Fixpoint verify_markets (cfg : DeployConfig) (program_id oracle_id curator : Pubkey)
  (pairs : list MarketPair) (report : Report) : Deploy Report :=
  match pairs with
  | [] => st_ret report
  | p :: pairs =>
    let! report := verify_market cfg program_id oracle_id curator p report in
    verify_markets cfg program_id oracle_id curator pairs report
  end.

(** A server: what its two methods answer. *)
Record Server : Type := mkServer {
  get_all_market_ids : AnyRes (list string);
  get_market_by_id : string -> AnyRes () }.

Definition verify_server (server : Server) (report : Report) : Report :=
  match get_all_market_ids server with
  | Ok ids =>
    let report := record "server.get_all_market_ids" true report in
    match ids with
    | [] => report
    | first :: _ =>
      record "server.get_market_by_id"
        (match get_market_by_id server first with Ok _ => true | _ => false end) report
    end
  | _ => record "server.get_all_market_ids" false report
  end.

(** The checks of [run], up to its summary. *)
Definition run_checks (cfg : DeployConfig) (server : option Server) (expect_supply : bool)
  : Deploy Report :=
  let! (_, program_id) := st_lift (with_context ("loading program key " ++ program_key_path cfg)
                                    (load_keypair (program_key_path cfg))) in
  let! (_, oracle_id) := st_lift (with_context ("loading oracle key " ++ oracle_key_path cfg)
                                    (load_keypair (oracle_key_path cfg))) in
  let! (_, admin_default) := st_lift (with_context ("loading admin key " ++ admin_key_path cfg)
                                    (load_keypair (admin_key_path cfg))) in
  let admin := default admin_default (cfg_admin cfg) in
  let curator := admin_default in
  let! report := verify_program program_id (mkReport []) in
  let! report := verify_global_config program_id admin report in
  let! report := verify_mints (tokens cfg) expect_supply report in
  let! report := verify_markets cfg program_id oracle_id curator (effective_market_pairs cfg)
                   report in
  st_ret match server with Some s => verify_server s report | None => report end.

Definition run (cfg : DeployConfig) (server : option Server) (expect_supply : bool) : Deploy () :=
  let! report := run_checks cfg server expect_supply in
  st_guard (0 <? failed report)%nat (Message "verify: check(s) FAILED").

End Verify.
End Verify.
★ ★ ★
Task brief :: The listing above is to be written out again word for word.

Written answer ::
Fixpoint verify_markets (cfg : DeployConfig) (program_id oracle_id curator : Pubkey)
  (pairs : list MarketPair) (report : Report) : Deploy Report :=
  match pairs with
  | [] => st_ret report
  | p :: pairs =>
    let! report := verify_market cfg program_id oracle_id curator p report in
    verify_markets cfg program_id oracle_id curator pairs report
  end.

(** A server: what its two methods answer. *)
Record Server : Type := mkServer {
  get_all_market_ids : AnyRes (list string);
  get_market_by_id : string -> AnyRes () }.

Definition verify_server (server : Server) (report : Report) : Report :=
  match get_all_market_ids server with
  | Ok ids =>
    let report := record "server.get_all_market_ids" true report in
    match ids with
    | [] => report
    | first :: _ =>
      record "server.get_market_by_id"
        (match get_market_by_id server first with Ok _ => true | _ => false end) report
    end
  | _ => record "server.get_all_market_ids" false report
  end.

(** The checks of [run], up to its summary. *)
Definition run_checks (cfg : DeployConfig) (server : option Server) (expect_supply : bool)
  : Deploy Report :=
  let! (_, program_id) := st_lift (with_context ("loading program key " ++ program_key_path cfg)
                                    (load_keypair (program_key_path cfg))) in
  let! (_, oracle_id) := st_lift (with_context ("loading oracle key " ++ oracle_key_path cfg)
                                    (load_keypair (oracle_key_path cfg))) in
  let! (_, admin_default) := st_lift (with_context ("loading admin key " ++ admin_key_path cfg)
                                    (load_keypair (admin_key_path cfg))) in
  let admin := default admin_default (cfg_admin cfg) in
  let curator := admin_default in
  let! report := verify_program program_id (mkReport []) in
  let! report := verify_global_config program_id admin report in
  let! report := verify_mints (tokens cfg) expect_supply report in
  let! report := verify_markets cfg program_id oracle_id curator (effective_market_pairs cfg)
                   report in
  st_ret match server with Some s => verify_server s report | None => report end.

Definition run (cfg : DeployConfig) (server : option Server) (expect_supply : bool) : Deploy () :=
  let! report := run_checks cfg server expect_supply in
  st_guard (0 <? failed report)%nat (Message "verify: check(s) FAILED").

End Verify.
End Verify.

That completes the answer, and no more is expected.